PS- Here is a pic of Benjamin at 2 months old.

Thursday, March 10, 2011

Dear Birth Mom-

Five years ago today you gave birth to the most incredible little girl.  You chose the perfect spot to lay her on the side of the road.  Close to foot traffic but not too close to the road.  You carved out a little hole for her to lay.  I feel like you must have waited to see if someone would find her.  Someone did.  A policeman, he named her Hamelmal, which means beautiful reed because she was so beautiful and so slight.  Her next few months were a little precarious as she was allergic to the formula she was eating and didn't gain any weight.  I am sure those same months were precarious for you too.  Grieving a loss you had to pretend never happened.  Choosing this for your daughter to keep the rest of your family safe.  I cannot imagine what was racing through your mind as you took one last look at your precious girl.  Did you think about her future, or just her immeidate safety?  Did you have the horrible thoughts of what would happen to you if you were caught?  I wounder what you think about today on the anniversary of her birth.  We pray for you each night.  We pray that you would see your decision as good and your heart would be peaceful.  We pray tat somehow you would know that tiny baby girl is not in an orphanage, halfway to "aging out of the system".  She is living with a family.  With parents who love her more deeply than they thought possible.
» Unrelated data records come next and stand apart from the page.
Definition att_state (state : AttemptState) (x : WorkAttempt) : WorkAttempt :=
  attempt_put x (wt_acquired_at x) (wt_lease_expires_at x) (wt_last_heartbeat_at x) state
    (wt_linked_run_ids x) (wt_progress x) (wt_result x) (wt_terminal_reason x) (wt_updated_at x).
Definition att_close (state : AttemptState) (reason : option string) (updated : DateTime)
    (x : WorkAttempt) : WorkAttempt :=
  attempt_put x (wt_acquired_at x) (wt_lease_expires_at x) (wt_last_heartbeat_at x) state
    (wt_linked_run_ids x) (wt_progress x) (wt_result x) reason updated.
Definition att_reason (reason : option string) (updated : DateTime) (x : WorkAttempt) :
    WorkAttempt :=
  attempt_put x (wt_acquired_at x) (wt_lease_expires_at x) (wt_last_heartbeat_at x) (wt_state x)
    (wt_linked_run_ids x) (wt_progress x) (wt_result x) reason updated.
Definition att_lease (heartbeat expires : DateTime) (x : WorkAttempt) : WorkAttempt :=
  attempt_put x (wt_acquired_at x) expires heartbeat (wt_state x) (wt_linked_run_ids x)
    (wt_progress x) (wt_result x) (wt_terminal_reason x) heartbeat.
Definition att_acquire (now expires : DateTime) (x : WorkAttempt) : WorkAttempt :=
  attempt_put x now expires now (wt_state x) (wt_linked_run_ids x) (wt_progress x) (wt_result x)
    (wt_terminal_reason x) now.
Definition att_run (runs : list string) (state : AttemptState) (updated : DateTime)
    (x : WorkAttempt) : WorkAttempt :=
  attempt_put x (wt_acquired_at x) (wt_lease_expires_at x) (wt_last_heartbeat_at x) state runs
    (wt_progress x) (wt_result x) (wt_terminal_reason x) updated.
Definition att_progress (progress : option WorkProgress) (now : DateTime) (x : WorkAttempt) :
    WorkAttempt :=
  attempt_put x (wt_acquired_at x) (wt_lease_expires_at x) now ARunning (wt_linked_run_ids x)
    progress (wt_result x) (wt_terminal_reason x) now.
Definition att_park (now : DateTime) (x : WorkAttempt) : WorkAttempt :=
  attempt_put x (wt_acquired_at x) (wt_lease_expires_at x) now AAwaitingInput (wt_linked_run_ids x)
    (wt_progress x) (wt_result x) (wt_terminal_reason x) now.
Definition att_result (result : option WorkResult) (updated : DateTime) (x : WorkAttempt) :
    WorkAttempt :=
  attempt_put x (wt_acquired_at x) (wt_lease_expires_at x) (wt_last_heartbeat_at x) (wt_state x)
    (wt_linked_run_ids x) (wt_progress x) result (wt_terminal_reason x) updated.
She has the sweetest Ethiopian brother her same age and a younger adopted brother too.  She is so smart and funny and knock yourr socks off beautiful. She knows they story of how she came to be a part of our family and even though we dont know your name or anything about you you are part of the story.  Thank you for choosing to give this amazing little girl a story.  Thank you for putting her life above your wants and grief.  Words cannot express how thankful we are for the blessing you gave us 5 years ago today.
Love,
Annabelle's family

Tuesday, March 8, 2011

Dear Birth Mom-

Five years ago today, you gave birth to the most amazing little boy.  He must have looked so tiny at only 7 or 8 pounds. We don't know what name you gave him, we don't even know if you saw him or not.  You made the ultimate sacrifice for him.  You laid a piece of your heart in a safe place where someone would find him and take him to the orphanage.  We do not know your name, or where you live or if you are still living or not.  We do know you did a very brave thing- unmentionable to most here in the US.  Here, we have choices, adoption, government assistance programs.  The list never ends.  Our government is trying to ensure a mom never has to make the choice you made 5 years ago today.  We know, after learning about Ethiopia and seeing it first hand that you were out of options.  You were probably starving yourself and leaving your child to be cared for at the orphange was the best decision you could have made.  We cannot imagine how you were able to muster the strength just a few minutes after you delivered him.  The strength and courage to say goodbye forever.  You probably thought, "At least he will be able to eat and go to school, so much more than I could give him".  Your choice was amazing, and so is your son.  He did not end up in an orphanage, he is being raised by a family who loves him so completely, so totally.  He loves to run and his favorite foods are chicken and blueberries.  He is so smart and totally healthy and a miracle and a blessing. We cannot imagine our lives without him.  We pray for you every night.  We pray that you would have a peace about the decision you made 5 years ago today.  That somehow you know that the Lord has some outragous things planned for your son.  Thank you for making the most unbelieveable sacrifice so that we could become a family.